Immerse yourself in mask culture and witness a spectacle of song, dance and costume. One of the highlights is the Kinavai opening ceremony, where members of the Tolai clan arrive in canoes donning spectacular full-bodied masks to the skin-tingling sound of drums and chanting.

3. Baining Firedance Festival

The Firedance Festival showcases the cultural wonder of fire dancing  a famous tradition of the Baining people from the Gazelle Peninsula in East New Britain. It's performed to commemorate the births and deaths of family members and the coming of age for young men. Watch the tribe's spirit men dance barefoot over a roaring bonfire to hypnotising drum beats while wearing huge kavat masks painted with big coiling eyes and protruding lips. The dancing goes on until all the embers burn out.

Join us on our Firedance Festival tour to experience this Baining tradition.

4. The Enga Cultural Festival

The tribes of the Enga province were only contacted by the outside world in the 1930s, and many Engans still practise traditional ways of living. The Enga Show was created to help preserve cultural traditions and customs for generations to come.

Donning a brilliantly diverse range of traditional costumes and headdresses, tribes gather in the thousands to chant, sing, dance and take part in centuries-old rituals. The Enga Show is still low on the tourist radar, so get ready for an unforgettable cultural experience.

5. Kenu and Kundu Festival

The tribes of the Milne Bay province have a deep connection to the ocean, which has provided an abundant life source for thousands of years. The Kenu and Kundu Canoe Festival is a chance to honour the spiritual connection with the water.

Watch in awe as tribes come together to take part in a riveting canoe race, paddling as fast as they can to the finish line. The tribes still carve wooden canoes by hand using ancient techniques passed down the generations. There are also arts and crafts displays, dances and performances showcasing cultures from various tribes in the region.

6. Hagen Show

Founded in the 1960s, this annual festival is one of the oldest and biggest in PNG. Dozens of tribes (and awe-struck international crowds) gather to celebrate the PNG's incredible cultural diversity through dance, drama, body painting and costume.

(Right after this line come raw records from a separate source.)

(** * Date extraction of the stamp/signature service

    A shallow embedding of [src/services/stampSignatureService.ts]
    (class [StampSignatureService]): the date pattern tables, the functions
    [extractDateFromText], [parseAndValidateDate], [parseDate],
    [calculateDateConfidence] and [analyzeDateConsistency], together with the
    part of the JavaScript runtime they run on (strings of UTF-16 code units,
    backtracking regular expressions, [parseInt], the [Date] object of
    ECMA-262 and exceptions).

    Conventions.
    - A JavaScript string is the list of its UTF-16 code units ([jsstring]).
    - The confidence is an IEEE-754 binary64 number, as in JavaScript: the
      kernel's primitive [float].
    - Time values and the integers produced by [parseInt] are exact integers
      ([Z]); [None] stands for [NaN] (an Invalid Date).  A double represents
      every integer below 2^53 exactly, and every time value is at most
      8.64e15 in magnitude.
    - What ECMA-262 leaves to the host is a field of [Host]: the clock, the
      local time zone and the parsing of date strings that are not in the
      ISO format.  One invocation reads one time from the clock: the calls
      of [new Date()] it makes are taken to fall in the same instant. *)

From Stdlib Require Import String Ascii ZArith NArith Bool Lia Floats QArith Qabs List.
Import ListNotations.

Set Warnings "-inexact-float".
Close Scope Q_scope.

(** ** Strings *)

Module Str.

Definition char := N.
Definition jsstring := list char.

Definition chr (a : ascii) : char := N_of_ascii a.

(** A string literal of the source (ASCII only). *)
Definition lit (s : string) : jsstring := map chr (list_ascii_of_string s).

Fixpoint eqb (s t : jsstring) : bool :=
  match s, t with
  | [], [] => true
  | c :: s', d :: t' => N.eqb c d && eqb s' t'
  | _, _ => false
  end.

Definition is_digit (c : char) : bool := (N.leb 48 c && N.leb c 57)%bool.

(** WhiteSpace and LineTerminator of ECMA-262: the class [\s], and what
    [trim] and [parseInt] strip. *)
Definition is_space (c : char) : bool :=
  existsb (N.eqb c)
    [9; 10; 11; 12; 13; 32; 160; 5760; 8232; 8233; 8239; 8287; 12288; 65279]%N
  || (N.leb 8192 c && N.leb c 8202).

Definition toUpperASCII (c : char) : char :=
  if (N.leb 97 c && N.leb c 122)%bool then (c - 32)%N else c.
(** A verb call of the script on a checked client. *)
Lemma script_verb (m : Verb) (a : list pyval) (kw : gmap string pyval)
    (tor : t) (w : World) :
  tor_ports tor = [9150; 9050] →
  proxies_of_candidate tor →
  sends_only routed w (call_verb http m a kw tor w).2
  ∧ (call_verb http m a kw tor w).1.2 = tor.
Proof.
  intros Hports Hcand. split; [|apply call_verb_self].
  pose proof (call_verb_sends http m a kw tor w Hcand) as Hsends.
  rewrite Hports in Hsends.
  eapply sends_only_mono; [|exact Hsends].
  intros req Hreq. by right.
Qed.

Lemma fetch_webpage_body_sends (tor : t) (url : pyval) (w : World) :
  tor_ports tor = [9150; 9050] →
  proxies_of_candidate tor →
  sends_only routed w (ExampleScript.fetch_webpage_body http tor url w).2.
Proof.
  intros Hports Hcand. unfold ExampleScript.fetch_webpage_body.
  destruct (script_verb GET [url] ∅ tor w Hports Hcand) as [Hsends _].
  change (get http) with (call_verb http GET).
  destruct (call_verb http GET [url] ∅ tor w) as [[[response|e] tor'] w'];
    exact Hsends.
Qed.

Lemma fetch_webpage_sends (url : pyval) (w : World) :
  sends_only routed w (ExampleScript.fetch_webpage http [url] ∅ w).2.
Proof.
  unfold ExampleScript.fetch_webpage, tor_request. fold fresh.
  destruct (script_check w) as (Hsends & Hports & Hcand).
  destruct (check_tor_connection http fresh w) as [[[[|]|e] tor] w'];
    cbn [fst snd] in *; try exact Hsends.
  unfold ExampleScript.fetch_webpage_func.
  rewrite bool_decide_eq_true_2 by apply dom_empty_L.
  eapply sends_only_trans; [exact Hsends|].
  by apply fetch_webpage_body_sends.
Qed.

Lemma main_try_sends (w : World) :
  sends_only routed w (ExampleScript.main_try http w).2.
Proof.
  unfold ExampleScript.main_try. cbv zeta. fold fresh.
  set (w0 := print_line w "Example 1: Using decorator").
  assert (H0 : sends_only routed w w0) by apply sends_only_print, sends_only_refl.
  pose proof (fetch_webpage_sends (PyStr "https://example.com") w0) as H1.
  destruct (ExampleScript.fetch_webpage http _ _ w0) as [[content|e] w1];
    cbn [fst snd] in *.
  2: exact (sends_only_trans _ _ _ _ H0 H1).
  pose proof (sends_only_trans _ _ _ _ H0 H1) as H1'.
  set (w2 := print_line (print_line w1 _) _).
  assert (H2 : sends_only routed w w2) by (by do 2 apply sends_only_print).
  destruct (script_check w2) as (H3 & Hports & Hcand).
  pose proof (sends_only_trans _ _ _ _ H2 H3) as H3'.
  destruct (check_tor_connection http fresh w2) as [[[[|]|e] tor] w3];
    cbn [fst snd] in *; try exact H3'.
  destruct (script_verb GET [PyStr "https://example.com"] ∅ tor w3 Hports Hcand)
    as [H4 Htor].
  change (get http) with (call_verb http GET).
  destruct (call_verb http GET _ _ tor w3) as [[[response|e] tor'] w4];
    cbn [fst snd] in *.
  2: exact (sends_only_trans _ _ _ _ H3' H4).
  subst tor'.
  pose proof (sends_only_trans _ _ _ _ H3' H4) as H4'.
  set (w5 := print_line w4 _).
  assert (H4'' : sends_only routed w w5) by (by apply sends_only_print).
  destruct (script_verb POST [PyStr "https://example.com/api"]
              {[ "json" := PyDict {[ "key" := PyStr "value" ]} ]} tor w5 Hports Hcand)
    as [H5 _].
  change (post http) with (call_verb http POST).
  destruct (call_verb http POST _ _ tor w5) as [[[response'|e] tor'] w6];
    cbn [fst snd] in *.
  - apply sends_only_print. exact (sends_only_trans _ _ _ _ H4'' H5).
  - exact (sends_only_trans _ _ _ _ H4'' H5).
Qed.

(** [main] with the network down. *)
Lemma main_all_refused (w : World) (msg : string) :
  (∀ (n : nat) (req : Request), http n req = Raise (RequestException msg)) →
  ExampleScript.main http w =
  (Return tt,
   {| net_log := net_log w ++ [direct_request fresh; proxied_request fresh 9150;
                               proxied_request fresh 9050];
      stdout := stdout w
                ++ ["Example 1: Using decorator";
                    "Error getting direct IP: " +:+ msg;
                    "Warning: Unable to get direct IP. Continuing with Tor check...";
                    port_error_line msg 9150;
                    port_error_line msg 9050;
                    "Tor connection failed. Unable to connect through any configured port.";
                    "Error: Tor connection failed. Make sure Tor is running and configured correctly."]
   |}).
Proof.
  intros Hdown.
  unfold ExampleScript.main, ExampleScript.main_try, ExampleScript.fetch_webpage,
    tor_request. cbv zeta.
  rewrite (check_tor_connection_all_refused http _ _ msg Hdown).
  unfold print_line. simpl. rewrite <- !app_assoc. reflexivity.
Qed.
(** C10. Every accepted MOVE m deg dps (m in 1..5, dps above 0) and every
    accepted TEST m deg dps rep pause (m in 1..5, dps above 0, rep at least
    1) first stores m in [aktifMotor] and clears [abortRequested], then
    moves from that state; [aktifMotor] is still m when the command
    returns, so the following G, Q, S and SHOW work on axis m. *)
Theorem move_and_test_select_the_motor (int_bits : Z) (w : world) :
  (forall line r0 pm r1 pd r2 pv r3,
     strtok (toCharArray 64 (trim line)) = (Some "MOVE"%string, r0) ->
     strtok r0 = (Some pm, r1) ->
     strtok r1 = (Some pd, r2) ->
     strtok r2 = (Some pv, r3) ->
     in_1_5 (atoi int_bits pm) = true ->
     F32.gtb (atof pv) F32.zero = true ->
     let m := atoi int_bits pm in
     let w0 := set_abortRequested false (set_aktifMotor m w) in
     parseAndExec int_bits line w =
       moveWithProfile int_bits m (atof pd) (atof pv) (rampMs w) w0 /\
     aktifMotor w0 = m /\ abortRequested w0 = false /\
     aktifMotor (parseAndExec int_bits line w) = m) /\
  (forall line r0 pm r1 pd r2 pv r3 pr r4 pp r5,
     strtok (toCharArray 64 (trim line)) = (Some "TEST"%string, r0) ->
     strtok r0 = (Some pm, r1) ->
     strtok r1 = (Some pd, r2) ->
     strtok r2 = (Some pv, r3) ->
     strtok r3 = (Some pr, r4) ->
     strtok r4 = (Some pp, r5) ->
     in_1_5 (atoi int_bits pm) = true ->
     F32.gtb (atof pv) F32.zero = true ->
     1 <= atoi int_bits pr ->
     let m := atoi int_bits pm in
     let rep := atoi int_bits pr in
     let w0 := set_abortRequested false (set_aktifMotor m w) in
     parseAndExec int_bits line w =
       test_loop int_bits (Z.to_nat rep) 0 m (atof pd) (atof pv) rep
         (atoi int_bits pp) w0 /\
     aktifMotor w0 = m /\ abortRequested w0 = false /\
     aktifMotor (parseAndExec int_bits line w) = m).
Proof.
  split; intros.
  - eapply move_command_effect; eassumption.
  - eapply test_command_effect; eassumption.
Qed.

Lemma move_and_test_select_the_motor_witness :
  aktifMotor (parseAndExec 16 "MOVE 3 45 90" booted) = 3 /\
  aktifMotor (parseAndExec 16 "TEST 2 10 90 3 200" booted) = 2.
Proof.
  split.
  - apply (proj1 (move_and_test_select_the_motor 16 booted)
             "MOVE 3 45 90" "3 45 90" "3" "45 90" "45" "90" "90" "")%string;
      vm_compute; reflexivity.
  - apply (proj2 (move_and_test_select_the_motor 16 booted)
             "TEST 2 10 90 3 200" "2 10 90 3 200" "2" "10 90 3 200" "10"
             "90 3 200" "90" "3 200" "3" "200" "200" "")%string;
      vm_compute; first [reflexivity | discriminate].
Defined.


(** After MOVE 3 ... the setter S works on axis 3. *)
Example s_after_move_sets_axis_3 :
  stepsPerRev (parseAndExec 16 "S 3200" (parseAndExec 16 "MOVE 3 45 90" booted))
  = [1600; 1600; 3200; 1600; 1600].
Proof. vm_compute. reflexivity. Qed.
(** C6.  For every word count, [generate_blog_content] sends at least
    one POST, and the payload of each has [max_tokens] equal to
    [min (2 * blog_length) 2000] and temperature 0.7; with 400 words
    that is 800 tokens, with 1200 words 2000. *)
Theorem blog_max_tokens (E : env) (title keywords : pystr) (blog_length : Z)
    (model : pystr) (tr : trace) :
  exists v added n,
    generate_blog_content E title keywords blog_length model tr
      = (Val v, tr ++ added) /\
    (1 <= n <= 3)%nat /\
    posted added =
      repeat {| p_messages := blog_messages title keywords blog_length;
                p_model := model;
                p_temperature := 0.7%float;
                p_max_tokens := Z.min (2 * blog_length) 2000;
                p_stream := false |} n /\
    (blog_length = 400 -> map p_max_tokens (posted added) = repeat 800 n) /\
    (blog_length = 1200 -> map p_max_tokens (posted added) = repeat 2000 n).
Proof.
  unfold generate_blog_content.
  destruct (query_chat_api_at_shape E
              (blog_messages title keywords blog_length) model
              default_max_retries 0.7%float (Z.min (blog_length * 2) 2000) tr)
    as (site & v & added & n & Hrun & Hposts & Hn & Hone & _).
  apply posted_repeat in Hposts.
  exists v, added, n.
  split; [exact (query_chat_api_value _ _ _ _ _ _ _ _ _ _ Hrun)|].
  split; [unfold default_max_retries in *; simpl in Hn; lia|].
  rewrite Hposts, (Z.mul_comm blog_length 2). unfold build_payload.
  split; [reflexivity|].
  split; intros ->; rewrite map_repeat; reflexivity.
Qed.

(** C7.  Whatever the arguments and whatever the service does on each
    POST (any status, any body, any exception), [query_chat_api] ends
    with a value and not with an exception; that value is the stripped
    completion or a message that starts with [Error]. *)
Theorem no_exception_escapes (E : env) (messages : list message)
    (model : pystr) (max_retries : Z) (temperature : float) (max_tokens : Z)
    (tr : trace) :
  exists site v tr',
    query_chat_api E messages model max_retries temperature max_tokens tr
      = (Val v, tr') /\
    query_chat_api_at E messages model max_retries temperature max_tokens tr
      = (Val (site, v), tr') /\
    (site = Some RetContent \/ startswith v (lit "Error") = true).
Proof.
  destruct (query_chat_api_at_shape E messages model max_retries temperature
              max_tokens tr)
    as (site & v & added & n & Hrun & _ & _ & _ & Hv).
  exists site, v, (tr ++ added).
  split; [exact (query_chat_api_value _ _ _ _ _ _ _ _ _ _ Hrun)|].
  split; assumption.
Qed.

(** C9.  For every [max_retries >= 1], [query_chat_api] returns through
    a return statement inside the loop: the statement after the loop,
    which returns ["Error: All retry attempts failed."], is not
    reached. *)
Theorem fallback_unreachable (E : env) (messages : list message)
    (model : pystr) (max_retries : Z) (temperature : float) (max_tokens : Z)
    (tr : trace) :
  1 <= max_retries ->
  exists site v tr',
    query_chat_api_at E messages model max_retries temperature max_tokens tr
      = (Val (Some site, v), tr').
Proof.
  intros Hmax.
  destruct (query_chat_api_at_shape E messages model max_retries temperature
              max_tokens tr)
    as (site & v & added & n & Hrun & _ & _ & Hone & _).
  destruct (Hone Hmax) as [_ Hsite].
  destruct site as [site|]; [|congruence].
  exists site, v, (tr ++ added). exact Hrun.
Qed.

Lemma fallback_unreachable_witness :
  exists site v tr',
    query_chat_api_at (sample_env (always (status_only 503)))
      sample_messages (lit "m") 2 0.7%float 500 []
      = (Val (Some site, v), tr').
Proof.
  apply (fallback_unreachable (sample_env (always (status_only 503)))
           sample_messages (lit "m") 2 0.7%float 500 []).
  lia.
Defined.

(** Without the bound the last line is reached: no attempt is made. *)
Lemma fallback_without_attempts (E : env) (messages : list message)
    (model : pystr) (max_retries : Z) (temperature : float) (max_tokens : Z)
    (tr : trace) :
  max_retries <= 0 ->
  query_chat_api_at E messages model max_retries temperature max_tokens tr
    = (Val (None, lit "Error: All retry attempts failed."), tr).
Proof.
  intros H. unfold query_chat_api_at. rewrite (range_nonpos _ H). reflexivity.
Qed.

(** C10.  The headers and the payload (messages, model, temperature,
    max_tokens, [stream] false) are those built from the arguments
    before the loop, and every POST of a call carries exactly them,
    whatever the number of attempts. *)
Theorem request_is_fixed (E : env) (messages : list message)
    (model : pystr) (max_retries : Z) (temperature : float) (max_tokens : Z)
    (tr : trace) :
  exists v added,
    query_chat_api E messages model max_retries temperature max_tokens tr
      = (Val v, tr ++ added) /\
    Forall (eq (EvPost API_URL
                  [ (lit "Authorization",
                     lit "Bearer " ++ hugging_face_api_key E);
                    (lit "Content-Type", lit "application/json") ]
                  {| p_messages := messages;
                     p_model := model;
                     p_temperature := temperature;
                     p_max_tokens := max_tokens;
                     p_stream := false |}
                  60))
           (posts added).
Proof.
  destruct (query_chat_api_at_shape E messages model max_retries temperature
              max_tokens tr)
    as (site & v & added & n & Hrun & Hposts & _).
  exists v, added.
  split; [exact (query_chat_api_value _ _ _ _ _ _ _ _ _ _ Hrun)|].
  exact (repeat_Forall _ _ _ Hposts).
Qed.

(** ** The display of a result *)

Lemma display_title_results_error (s : pystr) :
  display_title_results s = [StError s] <->
  startswith s (lit "Error") = true.
Proof.
  unfold display_title_results.
  destruct (startswith s (lit "Error")); split; intros H;
    solve [reflexivity | discriminate H].
Qed.

Lemma display_blog_results_error (title s keywords : pystr) :
  display_blog_results (mkBlogResults title s keywords) = [StError s] <->
  startswith s (lit "Error") = true.
Proof.
  unfold display_blog_results. simpl br_content.
  destruct (startswith s (lit "Error")); split; intros H;
    solve [reflexivity | discriminate H].
Qed.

You might also get to meet the Huli Wigmen, who are famous for their unique headpieces made from their own hair. There’s plenty of delicious food on offer too, including mumu (the traditional PNG way of cooking in an earth oven).

7. Goroka Show

The Goroka Show is PNG’s longest-running festival. Held during the week of Independence Day, this three-day event attracts around 150,000 people and is a great opportunity to learn about tribes from all over PNG.

Enjoy performances from over 100 tribes, tap your toes to traditional music and feast on local food. You might also get to witness the Asaro Mudmen reenact a famous battle dance that tricked their assailants into thinking they were spirits of the dead.